I'd say what you're looking for is something more like a monitor with a beefier bottom end. I was just looking at Westone and Alclair websites earlier today, but most of that stuff is outside your price range. Of course, that's assuming you didn't get tired of waiting for a reply and you bought something. 

Did you?


----------



## Wux90 (May 23, 2017)

The in-ear-headphones Audeze iSine 10 look sweet. . .


----------



## NancyTaut (Jan 30, 2018)

I want to buy new gaming earbuds


----------



## NancyTaut (Jan 30, 2018)

Please anyone suggest


----------



## sub_junkie (Apr 14, 2009)

DqMcClain said:


> Wow... this sat around for a long time. Sorry about that.
> 
> I'd say what you're looking for is something more like a monitor with a beefier bottom end. I was just looking at Westone and Alclair websites earlier today, but most of that stuff is outside your price range. Of course, that's assuming you didn't get tired of waiting for a reply and you bought something.
> 
> Did you?


I actually forgot I even made this post....hadn't logged in in a few years. Good to be back again.

Recently I picked up some cheap Sony Extra Bass in-ears. Actually don't sound too be with eq help through my phone. Paid a whole $28 or something for them so I can't complain. Still looking for something else though, preferably something bluetooth that way I don't have to worry about a wire while I'm working. Any new suggestions now since so much time has passed?
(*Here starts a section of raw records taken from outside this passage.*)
(** X17. When [_update_milestone_progress] returns for a known
    milestone, the stored progress is the percentage of completed
    entries, between 0 and 100, and the status is "completed" (with
    [actual_completion] set to the current time) exactly when the
    milestone has at least one task and all its tasks are completed. *)
Theorem update_milestone_progress_completion (env : Env)
    (self : Orchestrator.t) (milestone_id : string) (m : MilestoneStatus.t) :
  Orchestrator.milestones self !! milestone_id = Some m ->
  snd (_update_milestone_progress env self milestone_id) = Ok tt ->
  exists m',
    Orchestrator.milestones
      (fst (fst (_update_milestone_progress env self milestone_id)))
      !! milestone_id = Some m'
    /\ (0 <= MilestoneStatus.progress m')%Q
    /\ (MilestoneStatus.progress m' <= 100)%Q
    /\ (MilestoneStatus.status m' = "completed"
        <-> MilestoneStatus.tasks m <> []
            /\ Forall complete_entry (MilestoneStatus.tasks m))
    /\ (MilestoneStatus.status m' = "completed" ->
        MilestoneStatus.actual_completion m' = Some (now env)).
Proof.
  intros Hm. unfold _update_milestone_progress. rewrite Hm.
  destruct (count_completed (MilestoneStatus.tasks m)) as [c | e] eqn:Hc;
    [| discriminate].
  destruct (fromisoformat _) as [t | e]; [| discriminate].
  destruct (count_completed_bounds _ _ Hc) as [Hb Hall].
  set (n := Z.of_nat (length (MilestoneStatus.tasks m))) in *.
  destruct (progress_percent_bounds c n Hb) as (H0 & H100 & Hfull).
  set (p := progress_percent c n) in *.
  assert (Hstat : forall mm,
             MilestoneStatus.progress (status_from_progress env p mm) = p
             /\ (MilestoneStatus.status (status_from_progress env p mm) = "completed"
                 <-> Qeq_bool p 100 = true)
             /\ (Qeq_bool p 100 = true ->
                 MilestoneStatus.actual_completion (status_from_progress env p mm)
                 = Some (now env))).
  { intros mm. unfold status_from_progress.
    destruct (Qeq_bool p 100); [repeat split; auto |].
    destruct (Qltb 0 p); (split; [reflexivity |]; split;
      [split; discriminate | discriminate]). }
  assert (Hne : c = n /\ 0 < n
                <-> MilestoneStatus.tasks m <> []
                    /\ Forall complete_entry (MilestoneStatus.tasks m)).
  { rewrite <- Hall. unfold n. split.
    - intros [Heq Hpos]. split; [| exact Heq].
      intros Hnil. rewrite Hnil in Hpos. simpl in Hpos. lia.
    - intros [Hnil Heq]. split; [exact Heq |].
      destruct (MilestoneStatus.tasks m); [contradiction | simpl; lia]. }
  assert (Hgoal : forall mm s,
             Orchestrator.milestones s !! milestone_id
             = Some (status_from_progress env p mm) ->
             exists m',
               Orchestrator.milestones s !! milestone_id = Some m'
               /\ (0 <= MilestoneStatus.progress m')%Q
               /\ (MilestoneStatus.progress m' <= 100)%Q
               /\ (MilestoneStatus.status m' = "completed"
                   <-> MilestoneStatus.tasks m <> []
                       /\ Forall complete_entry (MilestoneStatus.tasks m))
               /\ (MilestoneStatus.status m' = "completed" ->
                   MilestoneStatus.actual_completion m' = Some (now env))).
  { intros mm s Hs. destruct (Hstat mm) as (Hp & Hst & Hac).
    eexists. split; [exact Hs |]. rewrite Hp.
    split; [exact H0 |]. split; [exact H100 |]. split.
    - rewrite Hst, Hfull. exact Hne.
    - intros Hs'. apply Hac, Hst, Hs'. }
  cbv zeta.
  destruct (Qltb p 50 && (t <? now env)).
  - unfold _handle_milestone_delay.
    destruct (write_milestones env "_handle_milestone_delay") as [[] | e1];
      [| discriminate].
    destruct (write_milestones env "_update_milestone_progress");
      [| discriminate].
    intros _. cbn [fst]. eapply Hgoal. apply lookup_store_milestone.
  - destruct (write_milestones env "_update_milestone_progress");
      [| discriminate].
    intros _. cbn [fst]. eapply Hgoal. apply lookup_store_milestone.
Qed.

Lemma update_milestone_progress_completion_witness :
  exists m',
    Orchestrator.milestones
      (fst (fst (_update_milestone_progress env_working state_m3 "m3")))
      !! "m3" = Some m'
    /\ (0 <= MilestoneStatus.progress m')%Q
    /\ (MilestoneStatus.progress m' <= 100)%Q
    /\ (MilestoneStatus.status m' = "completed"
        <-> MilestoneStatus.tasks milestone_done <> []
            /\ Forall complete_entry (MilestoneStatus.tasks milestone_done))
    /\ (MilestoneStatus.status m' = "completed" ->
        MilestoneStatus.actual_completion m' = Some (now env_working)).
Proof.
  apply (update_milestone_progress_completion env_working state_m3 "m3"
           milestone_done).
  - reflexivity.
  - vm_compute. reflexivity.
Defined.

(** ** More on [calculate_delay] *)


(** X18. Under the exponential strategy with a base delay that is not
    negative: up to attempt 1024 the delay exists; it doubles from
    attempt [n] to [n + 1] as long as [base_delay * 2 ** n] does not
    exceed [max_delay]; once an attempt's delay has reached [max_delay],
    every later attempt that gets a delay waits exactly [max_delay].
    With a [float] base delay no attempt from 1025 on gets a delay
    ([OverflowError]); with an [int] base delay every attempt does. *)
Theorem exponential_delay_doubles_until_cap (self : RetryStrategy.t) (n : Z) :
  (0 <= RetryStrategy.value (RetryStrategy.base_delay self))%Q ->
  RetryStrategy.strategy self = "exponential" ->
  1 <= n ->
  (n <= 1024 -> exists d, RetryStrategy.calculate_delay self n = Ok d)
  /\ (n < 1024 ->
      (RetryStrategy.value (RetryStrategy.base_delay self) * inject_Z (2 ^ n)
       <= RetryStrategy.max_delay self)%Q ->
      exists d d',
        RetryStrategy.calculate_delay self n = Ok d
        /\ RetryStrategy.calculate_delay self (n + 1) = Ok d'
        /\ (d' == 2 * d)%Q)
  /\ (forall d : Q,
        RetryStrategy.calculate_delay self n = Ok d ->
        (d == RetryStrategy.max_delay self)%Q ->
        forall (m : Z) (d' : Q),
          n <= m ->
          RetryStrategy.calculate_delay self m = Ok d' ->
          (d' == RetryStrategy.max_delay self)%Q)
  /\ ((exists q, RetryStrategy.base_delay self = RetryStrategy.Float q) ->
      forall m : Z, 1025 <= m ->
        RetryStrategy.calculate_delay self m = Raise OverflowError)
  /\ ((exists z, RetryStrategy.base_delay self = RetryStrategy.Int z) ->
      exists d, RetryStrategy.calculate_delay self n = Ok d).
Proof.
  intros Hbase Hs Hn.
  assert (Hfixed : RetryStrategy.strategy self <> "fixed")
    by (rewrite Hs; discriminate).
  split; [intros Hle; apply calculate_delay_defined; lia |].
  split; [| split; [| split]].
  - intros Hsmall Hbelow.
    destruct (calculate_delay_defined self n ltac:(lia)) as [d Hd].
    destruct (calculate_delay_defined self (n + 1) ltac:(lia)) as [d' Hd'].
    exists d, d'. split; [exact Hd |]. split; [exact Hd' |].
    rewrite (calculate_delay_value self n d Hn Hfixed Hd).
    rewrite (calculate_delay_value self (n + 1) d' ltac:(lia) Hfixed Hd').
    rewrite Hs. cbn [String.eqb Ascii.eqb Bool.eqb].
    replace (n + 1 - 1) with n by lia.
    assert (Hpow : (inject_Z (2 ^ n) == 2 * inject_Z (2 ^ (n - 1)))%Q).
    { replace n with (Z.succ (n - 1)) at 1 by lia.
      rewrite Z.pow_succ_r by lia. rewrite inject_Z_mult. reflexivity. }
    assert (Hn0 : (RetryStrategy.value (RetryStrategy.base_delay self)
                   * inject_Z (2 ^ (n - 1))
                   <= RetryStrategy.max_delay self)%Q).
    { eapply Qle_trans; [| exact Hbelow].
      rewrite !(Qmult_comm (RetryStrategy.value (RetryStrategy.base_delay self))).
      apply Qmult_le_compat_r; [| exact Hbase].
      rewrite <- Zle_Qle. apply Z.pow_le_mono_r; lia. }
    rewrite (py_min_below _ _ Hbelow), (py_min_below _ _ Hn0), Hpow. ring.
  - intros d Hd Hcap m d' Hm Hd'.
    destruct (exponential_delay_monotone self n m d d' Hbase Hs ltac:(lia) Hd Hd')
      as [Hle Hmax].
    apply Qle_antisym; [exact Hmax |]. rewrite <- Hcap. exact Hle.
  - intros [q Hq] m Hm. apply (calculate_delay_overflow self m q Hs Hq Hm).
  - intros [z Hz]. unfold RetryStrategy.calculate_delay, RetryStrategy.times_pow2.
    rewrite Hs, Hz. cbn [String.eqb Ascii.eqb Bool.eqb].
    destruct (Z.leb_spec 0 (n - 1)) as [_ | Hneg]; [| lia].
    simpl. eauto.
Qed.

Lemma exponential_delay_doubles_until_cap_witness :
  exists d d',
    RetryStrategy.calculate_delay slow_strategy 2 = Ok d
    /\ RetryStrategy.calculate_delay slow_strategy (2 + 1) = Ok d'
    /\ (d' == 2 * d)%Q.
Proof.
  destruct (exponential_delay_doubles_until_cap slow_strategy 2)
    as (_ & Hdouble & _).
  - discriminate.
  - reflexivity.
  - lia.
  - apply Hdouble; [lia | discriminate].
Defined.

(** ** [_execute_task_with_retry] with the helpers defined *)






(** ** The feedback system's estimates *)

Lemma analyze_completion_fields (self : FeedbackSystem.t)
    (completion : TaskCompletion.t) (a : FeedbackSystem.analysis) :
  FeedbackSystem._analyze_completion self completion = Ok a ->
  ~ (TaskCompletion.estimated_duration completion == 0)%Q
  /\ FeedbackSystem.time_difference a
     = (TaskCompletion.actual_duration completion
        - TaskCompletion.estimated_duration completion)%Q
  /\ FeedbackSystem.accuracy_percentage a
     = (1 - Qabs (TaskCompletion.actual_duration completion
                  - TaskCompletion.estimated_duration completion)
            / TaskCompletion.estimated_duration completion)%Q.
Proof.
  unfold FeedbackSystem._analyze_completion.
  destruct (Qeq_bool (TaskCompletion.estimated_duration completion) 0) eqn:Hz;
    [discriminate |].
  destruct (FeedbackSystem._analyze_patterns self completion); [| discriminate].
  destruct (FeedbackSystem._generate_recommendations self completion);
    [| discriminate].
  simpl. intros [= <-]. simpl. split; [| split; reflexivity].
  intros Heq. apply Qeq_bool_iff in Heq. congruence.
Qed.

Lemma Qabs_zero_iff (x : Q) : (Qabs x == 0)%Q <-> (x == 0)%Q.
Proof.
  split; intros H.
  - apply Qle_antisym.
    + rewrite <- H. apply Qle_Qabs.
    + assert (Hneg : (- x <= 0)%Q)
        by (rewrite <- H, <- Qabs_opp; apply Qle_Qabs).
      lra.
  - rewrite H. reflexivity.
Qed.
Also I see you're in Vegas also, small world


----------



## DqMcClain (Sep 16, 2015)

sub_junkie said:


> I actually forgot I even made this post....hadn't logged in in a few years. Good to be back again.
> 
> Recently I picked up some cheap Sony Extra Bass in-ears. Actually don't sound too be with eq help through my phone. Paid a whole $28 or something for them so I can't complain. Still looking for something else though, preferably something bluetooth that way I don't have to worry about a wire while I'm working. Any new suggestions now since so much time has passed?
> 
> Also I see you're in Vegas also, small world


I just logged back in after several months away from HTS as well. $28 is certainly a bargain, especially if they're doing the job. I've been very happy with Audiotechnica Sport3s... I use them mostly for isolation while I'm doing steel fabrication work, but they also have a pretty nice sound. Respectable bottom end for a ~$50 in-ear.


----------